The Pool class is used to represent a pool of worker processes

It has methods which can allow you to offload tasks to the worker processes.

In [None]:
from multiprocessing import Pool
 
def doubler(number):
    return number * 2
 
numbers = [5, 10, 20]
pool = Pool(processes=3)
print(pool.map(doubler, numbers))

## concurrent.futures

https://docs.python.org/3/library/concurrent.futures.html

a high-level interface for asynchronously executing callables

The asynchronous execution can be performed with threads, using ThreadPoolExecutor, or separate processes, using ProcessPoolExecutor

In both case, we get a pool of threads or processes and we can submit tasks to this pool

The pool would assign tasks to the available resources (threads or pools) and schedule them to run

http://masnun.com/2016/03/29/python-a-quick-introduction-to-the-concurrent-futures-module.html

In [2]:
from concurrent.futures import ThreadPoolExecutor
from time import sleep
 
def return_after_5_secs(message):
    sleep(5)
    return message
 
pool = ThreadPoolExecutor(max_workers=3)
 
future = pool.submit(return_after_5_secs, ("hello"))
print(future.done())
sleep(6)
print(future.done())
print("Result: " + future.result())

False
True
Result: hello


When we submit() a task, we get back a Future

The Future object has a method – done() which tells us if the future has resolved, that is a value has been set for that particular future object


When a task finishes (returns a value or is interrupted by an exception), the thread pool executor sets the value to the future object

In [4]:
from concurrent.futures import ProcessPoolExecutor
from time import sleep
 
def return_after_5_secs(message):
    sleep(5)
    return message
 
pool = ProcessPoolExecutor(3)
 
future = pool.submit(return_after_5_secs, ("hello"))
print(future.done())
sleep(5)
print(future.done())

False
False


In [11]:
# Nothing is happening, why?
def wait_on_future():
    f = executor.submit(pow, 5, 2)
    print(f.result())
    print("DONE!")


executor = ThreadPoolExecutor(max_workers=1)
t = executor.submit(wait_on_future)

In [5]:
# What is the problem over here?
from concurrent.futures import ThreadPoolExecutor
import time
def wait_on_b():
    time.sleep(5)
    print(b.result())
    return 5

def wait_on_a():
    time.sleep(5)
    print(a.result())
    return 6

executor = ThreadPoolExecutor(max_workers=2)
a = executor.submit(wait_on_b)
b = executor.submit(wait_on_a)

In [6]:
executor = ThreadPoolExecutor() 
print(executor._max_workers)
executor = ProcessPoolExecutor() 
print(executor._max_workers)

8
4


__Changed in version 3.5__:   
If max_workers is None or not given, it will default to the number of processors on the machine, multiplied by 5, assuming that ThreadPoolExecutor is often used to overlap I/O instead of CPU work and the number of workers should be higher than the number of workers for ProcessPoolExecutor

__Changed in version 3.8__:  
Default value of max_workers is changed to `min(32, os.cpu_count() + 4)`. This default value preserves at least 5 workers for I/O bound tasks. It utilizes at most 32 CPU cores for CPU bound tasks which release the GIL. And it avoids using very large resources implicitly on many-core machines.

In [15]:
import concurrent.futures
import urllib.request

URLS = ['http://www.foxnews.com/',
        'http://www.cnn.com/',
        'http://europe.wsj.com/',
        'http://www.bbc.co.uk/',
        'http://www.dw.com/']

# Retrieve a single page and report the url and contents
def load_url(url, timeout):
    with urllib.request.urlopen(url, timeout=timeout) as conn:
        return conn.read()

The __as_completed() method__ takes an iterable of Future objects and starts yielding values as soon as the futures start resolving.

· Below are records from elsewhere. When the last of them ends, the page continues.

(** *** policyChatUI.jsx: handlers *)

Definition upsertSession (id title now : string) : H unit :=
  let next :=
    JObj [("id", JStr id);
          ("title", JStr (if String.eqb title "" then "New chat" else title));
          ("updatedAt", JStr now)] in
  let* existing := h_load loadSessions in
  let* kept := h_lift (without_id id existing) in
  let out := JArr (next :: kept) in
  h_store (saveSessions out) >>
  enqueue (Set_sessions out).

Definition startNewChat (e : entropy) : H unit :=
  enqueue (Set_err "") >>
  enqueue (Set_input "") >>
  enqueue (Set_isSending false) >>
  clearSessionIdState >>
  let tempId := makeLocalId (uuid_a e) in
  enqueue (Set_activeId (Some tempId)) >>
  setSessionIdState (Some tempId) >>
  upsertSession tempId "New chat" (now_a e) >>
  enqueue (Set_messages (JArr [])).

Definition deleteChat (st : ui) (id : string) : H unit :=
  let* existing := h_load loadSessions in
  let* next := h_lift (without_id id existing) in
  h_store (saveSessions (JArr next)) >>
  enqueue (Set_sessions (JArr next)) >>
  h_store (removeItem (MSG_KEY id)) >>
  if bool_decide (activeId st = Some id)
  then
    enqueue (Set_activeId None) >>
    clearSessionIdState >>
    enqueue (Set_messages (JArr []))
  else h_ret tt.

(** The [onClick] of an entry of the sidebar. *)
Definition selectSession (id : string) : H unit :=
  enqueue (Set_err "") >>
  enqueue (Set_activeId (Some id)) >>
  setSessionIdState (Some id).

(** [onSend] up to its [await]: [None] when it returns at once, and the
    request it has issued otherwise. *)
Definition onSend_start (st : ui) (e : entropy) : H (option pending) :=
  let text := trim (input st) in
  if String.eqb text "" || isSending st then h_ret None
  else
    enqueue (Set_err "") >>
    enqueue (Set_isSending true) >>
    enqueue (Set_input "") >>
    (if truthy (activeId st) then assign_currentId (default "" (activeId st))
     else
       let c := makeLocalId (uuid_a e) in
       assign_currentId c >>
       enqueue (Set_activeId (Some c)) >>
       setSessionIdState (Some c) >>
       upsertSession c (formatTitle text) (now_a e)) >>
    let userMsg :=
      JObj [("id", JStr (uuid_b e)); ("role", JStr "user"); ("text", JStr text)] in
    enqueue (Upd_messages (AppendAndSave userMsg)) >>
    let* currentId := read_currentId in
    upsertSession currentId (formatTitle text) (now_b e) >>
    let sendSessionId :=
      if is_provisional currentId then None else Some currentId in
    let* req := h_read (sendChatMessage_request text sendSessionId) in
    h_ret (Some (Pending text currentId sendSessionId req)).
(** * memAI: adaptive context budgets, token estimation and conversation trimming

    A shallow embedding of the memory core of memAI:

    - [token_counter.py]           (module [TokenCounter])
    - [adaptive_budget_manager.py] (module [AdaptiveBudget])
    - [unified_memory_manager.py]  (module [Unified])
    - [memai.py]                   (module [Memai])

    Python [str] values are lists of Unicode code points.  Python [float]
    arithmetic is written once, over the interface [PyFloat], and read in two
    ways: [Binary64] is IEEE-754 double precision (Rocq's primitive floats,
    the arithmetic CPython runs), in which the functions are evaluated on
    concrete inputs and the statements about every window and query are
    proved with bounds on the roundings; [Exact] is arithmetic over the real
    numbers, where the allocation formulas hold as algebraic identities.
    Python exceptions are values of [result]. *)

From Stdlib Require Import ZArith String Ascii Bool Lia List.
From Stdlib Require Import Reals Lra Zfloor.
From Stdlib Require Import Floats.
Import ListNotations.

Set Implicit Arguments.

(* ================================================================== *)
(** * Python strings *)
(* ================================================================== *)

Module PyStr.

(** A [str] is the sequence of its code points ([ord] of each character). *)
Definition str := list N.

Definition of_string (s : string) : str :=
  map N_of_ascii (list_ascii_of_string s).

Definition len (s : str) : Z := Z.of_nat (length s).

(** ["abc" * n] *)
Definition repeat_str (s : str) (n : nat) : str := concat (repeat s n).

Definition in_range (lo hi c : N) : bool := (lo <=? c)%N && (c <=? hi)%N.

(** [str.isspace] on one character, which is also the class [\s] of [re]
    for [str] patterns. *)
Definition isspace (c : N) : bool :=
  in_range 9 13 c || in_range 28 32 c || (c =? 133)%N || (c =? 160)%N
  || (c =? 5760)%N || in_range 8192 8202 c || in_range 8232 8233 c
  || (c =? 8239)%N || (c =? 8287)%N || (c =? 12288)%N.

(** The class [\w] of [re], on ASCII: letters, digits and the underscore.
    (Letters and digits beyond ASCII are not tabulated.) *)
Definition isword (c : N) : bool :=
  in_range 48 57 c || in_range 65 90 c || in_range 97 122 c || (c =? 95)%N.

(** [str.lower] on one character: the ASCII capitals are mapped, other
    characters are left as they are. *)
Definition lower_char (c : N) : N :=
  if in_range 65 90 c then (c + 32)%N else c.

Definition lower (s : str) : str := map lower_char s.

Fixpoint lstrip (s : str) : str :=
  match s with
  | c :: s' => if isspace c then lstrip s' else s
  | [] => []
  end.

(** [str.strip()] *)
Definition strip (s : str) : str := rev (lstrip (rev (lstrip s))).

Fixpoint eqb (a b : str) : bool :=
  match a, b with
  | [], [] => true
  | x :: a', y :: b' => (x =? y)%N && eqb a' b'
  | _, _ => false
  end.

(** [s.startswith(p)] *)
Fixpoint startswith (p s : str) : bool :=
  match p, s with
  | [], _ => true
  | x :: p', y :: s' => (x =? y)%N && startswith p' s'
  | _ :: _, [] => false
  end.

(** [len(re.findall(pattern, s))] for a pattern that never matches the empty
    string: [m] gives the length of the match that starts at the head of its
    argument, if there is one.  The scan goes left to right; after a match it
    resumes behind it ([skip] counts the characters still covered by the
    last match). *)
Fixpoint findall_from (skip : nat) (m : str -> option nat) (s : str) : nat :=
  match s with
  | [] => 0
  | _ :: s' =>
      match skip with
      | S k => findall_from k m s'
      | O =>
          match m s with
          | Some n => S (findall_from (Nat.pred n) m s')
          | None => findall_from 0 m s'
          end
      end
  end.

Definition findall (m : str -> option nat) (s : str) : nat :=
  findall_from 0 m s.

Definition match_literal (p : str) (s : str) : option nat :=
  if startswith p s then Some (length p) else None.

(** [s.count(sub)] for a non-empty [sub]: non-overlapping occurrences. *)
Definition count (sub s : str) : nat := findall (match_literal sub) s.

(** [sub in s] *)
Fixpoint contains (sub s : str) : bool :=
  startswith sub s ||
  match s with
  | [] => false
  | _ :: s' => contains sub s'
  end.

(** Length of the longest prefix whose characters satisfy [p]. *)
Fixpoint span_len (p : N -> bool) (s : str) : nat :=
  match s with
  | c :: s' => if p c then S (span_len p s') else 0
  | [] => 0
  end.

(** Index of the first occurrence of [sub] in [s]. *)
Fixpoint find (sub s : str) : option nat :=
  if startswith sub s then Some 0%nat
  else match s with
       | [] => None
       | _ :: s' => option_map S (find sub s')
       end.

(** [s.split()]: the maximal runs of non-whitespace characters.  [cur] is
    the word being read, reversed. *)
Fixpoint split_from (cur : str) (s : str) : list str :=
  match s with
  | [] => match cur with [] => [] | _ => [rev cur] end
  | c :: s' =>
      if isspace c
      then match cur with
           | [] => split_from [] s'
           | _ => rev cur :: split_from [] s'
           end
      else split_from (c :: cur) s'
  end.

Definition split (s : str) : list str := split_from [] s.

End PyStr.

Import PyStr.

(* ================================================================== *)
(** * Python exceptions *)
(* ================================================================== *)

Inductive exn : Set :=
| ZeroDivisionError
| OverflowError
| MemoryError.

Inductive result (A : Type) : Type :=
| Ok (a : A)
| Raise (e : exn).

Arguments Ok {A} a.
Arguments Raise {A} e.

Definition bind {A B : Type} (c : result A) (k : A -> result B) : result B :=
  match c with
  | Ok a => k a
  | Raise e => Raise e
  end.

Notation "x <- c ;; k" := (bind c (fun x => k))
  (at level 61, c at next level, right associativity).

(* ================================================================== *)
(** * Python floats *)
(* ================================================================== *)

(** The operations of [float] the program uses.  [of_int] is the conversion
    of an [int] operand, [to_int] is [int(x)] (truncation toward zero) on a
    finite [x], and [is_finite] tells whether [int(x)] is defined. *)
Class PyFloat (F : Type) : Type := {
  of_int : Z -> F;
  fadd : F -> F -> F;
  fsub : F -> F -> F;
  fmul : F -> F -> F;
  fdiv : F -> F -> F;
  fsqrt : F -> F;
  feqb : F -> F -> bool;
  fltb : F -> F -> bool;
  fleb : F -> F -> bool;
  is_finite : F -> bool;
  to_int : F -> Z
}.

Arguments of_int {F FA} _ : rename.
Arguments fadd {F FA} _ _ : rename.
Arguments fsub {F FA} _ _ : rename.
Arguments fmul {F FA} _ _ : rename.
Arguments fdiv {F FA} _ _ : rename.
Arguments fsqrt {F FA} _ : rename.
Arguments feqb {F FA} _ _ : rename.
Arguments fltb {F FA} _ _ : rename.
Arguments fleb {F FA} _ _ : rename.
Arguments is_finite {F FA} _ : rename.
Arguments to_int {F FA} _ : rename.

Declare Scope py_scope.
Delimit Scope py_scope with py.
Notation "x + y" := (fadd x y) : py_scope.
Notation "x - y" := (fsub x y) : py_scope.
Notation "x * y" := (fmul x y) : py_scope.
Notation "x / y" := (fdiv x y) : py_scope.
Notation "x =? y" := (feqb x y) : py_scope.
Notation "x <? y" := (fltb x y) : py_scope.
Notation "x <=? y" := (fleb x y) : py_scope.

Section PyFloatOps.
Context {F : Type} {FA : PyFloat F}.

(** The decimal literal [n / 10^k], for instance [dec 25 2] for [0.25]:
    the quotient of two exactly represented integers is the float nearest to
    the decimal, which is what the literal denotes. *)
Definition dec (n : Z) (k : nat) : F := (of_int n / of_int (10 ^ Z.of_nat k))%py.

(** [max(a, b)] and [min(a, b)]: the first argument is kept unless the
    second is strictly better. *)
Definition pymax (a b : F) : F := if (a <? b)%py then b else a.
Definition pymin (a b : F) : F := if (b <? a)%py then b else a.

(** [a / b] with a divisor that is computed at run time. *)
Definition py_div (a b : F) : result F :=
  if (b =? of_int 0)%py then Raise ZeroDivisionError else Ok (a / b)%py.

(** [int(x)] *)
Definition py_int (x : F) : result Z :=
  if is_finite x then Ok (to_int x) else Raise OverflowError.

End PyFloatOps.

(** ** Real-number arithmetic *)

Definition Reqb (x y : R) : bool := if Req_dec_T x y then true else false.
Definition Rltb (x y : R) : bool := if Rlt_dec x y then true else false.
Definition Rleb (x y : R) : bool := if Rle_dec x y then true else false.

Definition Rtrunc (x : R) : Z :=
  if Rlt_dec x 0 then Zceil x else Zfloor x.

#[export] Instance Exact : PyFloat R := {
  of_int := IZR;
  fadd := Rplus;
  fsub := Rminus;
  fmul := Rmult;
  fdiv := Rdiv;
  fsqrt := R_sqrt.sqrt;
  feqb := Reqb;
  fltb := Rltb;
  fleb := Rleb;
  is_finite := fun _ => true;
  to_int := Rtrunc
}.

(** ** IEEE-754 binary64 *)

(** [float(n)]: the nearest double, ties to even.  (An [int] beyond the
    range of doubles gives an infinity here, and [int(...)] of the result
    raises [OverflowError]; CPython raises the same exception at the
    conversion itself.) *)
Definition float_of_Z (n : Z) : float :=
  SF2Prim (binary_normalize prec emax n 0 false).

Definition float_is_finite (x : float) : bool :=
  negb (PrimFloat.is_nan x || PrimFloat.is_infinity x).

Definition float_trunc (x : float) : Z :=
  match Prim2SF x with
  | S754_finite s m e => cond_Zopp s (Z.shiftl (Z.pos m) e)
  | _ => 0%Z
  end.

#[export] Instance Binary64 : PyFloat float := {
  of_int := float_of_Z;
  fadd := PrimFloat.add;
  fsub := PrimFloat.sub;
  fmul := PrimFloat.mul;
  fdiv := PrimFloat.div;
  fsqrt := PrimFloat.sqrt;
  feqb := PrimFloat.eqb;
  fltb := PrimFloat.ltb;
  fleb := PrimFloat.leb;
  is_finite := float_is_finite;
  to_int := float_trunc
}.

(** ** The value of a double

    The statements about [Binary64] read a double as the real number it
    denotes.  [SF2R] is the value of a zero or of a finite number
    [(-1)^s * m * 2^e]; the rounding of an operation is off by at most
    [eta + eps * x], which [delta] bounds on both counts. *)

(** The exponent of the format: 53 bits of precision, smallest exponent
    [-1074]. *)
Definition fexp64 (e : Z) : Z := Z.max (e - 53) (-1074).

Definition pow2 (e : Z) : R := powerRZ 2 e.

(** The value of a number that is zero or finite. *)
Definition SF2R (f : spec_float) : R :=
  match f with
  | S754_finite s m e => ((if s then -1 else 1) * (IZR (Z.pos m) * pow2 e))%R
  | _ => 0%R
  end.

(** Not a NaN and not negative: a zero, a positive number or [+infinity]. *)
Definition SF_nn (f : spec_float) : Prop :=
  match f with
  | S754_zero _ | S754_finite false _ _ | S754_infinity false => True
  | _ => False
  end.

(** A zero or a positive number. *)
Definition SF_fin (f : spec_float) : Prop :=
  match f with
  | S754_zero _ | S754_finite false _ _ => True
  | _ => False
  end.

Definition eps : R := pow2 (-52).
Definition eta : R := pow2 (-1074).

Definition nn (x : float) : Prop := SF_nn (Prim2SF x).
Definition fin (x : float) : Prop := SF_fin (Prim2SF x).
Definition val (x : float) : R := SF2R (Prim2SF x).

(** [x] is zero or positive and its value lies in [[lo, hi]]. *)
Definition bnd (lo hi : R) (x : float) : Prop :=
  fin x /\ (lo <= val x <= hi)%R.

(** A bound on the relative and on the absolute rounding error. *)
Definition delta : R := (/ 1000000000000000)%R.

(** The window, rounded up and down through the two roundings of a bucket. *)
Definition window_above (W : Z) : R := (IZR W * (1 + delta) + delta) * (1 + delta).
Definition window_below (W : Z) : R := (IZR W * (1 - delta) - delta) * (1 - delta).


(* ================================================================== *)
(** * Conversation data *)
(* ================================================================== *)

(** One side of a stored exchange: the dictionary
    [{"content": ..., "tokens": ...}], either key possibly absent. *)
Record part : Type := {
  content : option str;
  tokens : option Z
}.

(** The dictionaries the memory managers pass around in lists: a stored
    exchange ([timestamp], and the keys [user] and [assistant] when present),
    or a chat message [{"role": ..., "content": ...}]. *)
Inductive entry : Type :=
| Exchange (timestamp : string) (user assistant : option part)
| Message (role : string) (text : str).

(** A value per bucket: percentages of the window, or tokens. *)
Record buckets (A : Type) : Type := {
  system_prompt : A;
  tool_definitions : A;
  conversation_memory : A;
  response_generation : A;
  safety_margin : A;
  reserved : A
}.

(** The allocation [calculate_adaptive_budgets] returns. *)
Definition budgets : Type := buckets Z.

(** [sum(budgets.values())] *)
Definition total_allocated (b : budgets) : Z :=
  system_prompt b + tool_definitions b + conversation_memory b
  + response_generation b + safety_margin b + reserved b.

(* ================================================================== *)
(** * token_counter.py *)
(* ================================================================== *)

Module TokenCounter.
Section WithFloat.
Context {F : Type} {FA : PyFloat F}.

(** [SimpleTokenCounter]: its two constructor arguments. *)
Record counter : Type := {
  base_ratio : F;
  safety_multiplier : F
}.

(** [SimpleTokenCounter()] *)
Definition default_counter : counter :=
  {| base_ratio := of_int 3; safety_multiplier := dec 12 1 |}.

(** [emoji_pattern] *)
Definition is_emoji (c : N) : bool :=
  in_range 0x1F600 0x1F64F c || in_range 0x1F300 0x1F5FF c
  || in_range 0x1F680 0x1F6FF c || in_range 0x1F1E0 0x1F1FF c
  || in_range 0x2700 0x27BF c || in_range 0x1F900 0x1F9FF c
  || in_range 0x1F018 0x1F270 c.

In contrast, the __map() method__ returns the results in the order in which we pass the iterables, once all are done.

In [11]:
from concurrent.futures import ThreadPoolExecutor, wait, as_completed
from time import sleep
from random import randint
 
def return_after_5_secs(num):
    sleep(randint(1, 5))
    return "Return of {}".format(num)
 
pool = ThreadPoolExecutor(5)

#1. 
#print([f for f in pool.map(return_after_5_secs, range(5))])

#2. 
futures = []
for x in range(5):
    futures.append(pool.submit(return_after_5_secs, x))

# print([f.result() for f in futures])    
    
# classic wait is like map
# wait(futures) 
# print([f.result() for f in futures])

#3.
# as_completed
print([f.result() for f in as_completed(futures)])




['Return of 0', 'Return of 2', 'Return of 1', 'Return of 3', 'Return of 4']


In [16]:
import concurrent
# We can use a with statement to ensure threads are cleaned up promptly
with concurrent.futures.ThreadPoolExecutor(max_workers=5) as executor:
    # Start the load operations and mark each future with its URL
    future_to_url = {executor.submit(load_url, url, 60): url for url in URLS}
    for future in concurrent.futures.as_completed(future_to_url):
        url = future_to_url[future]
        try:
            data = future.result()
        except Exception as exc:
            print('%r generated an exception: %s' % (url, exc))
        else:
            print('%r page is %d bytes' % (url, len(data)))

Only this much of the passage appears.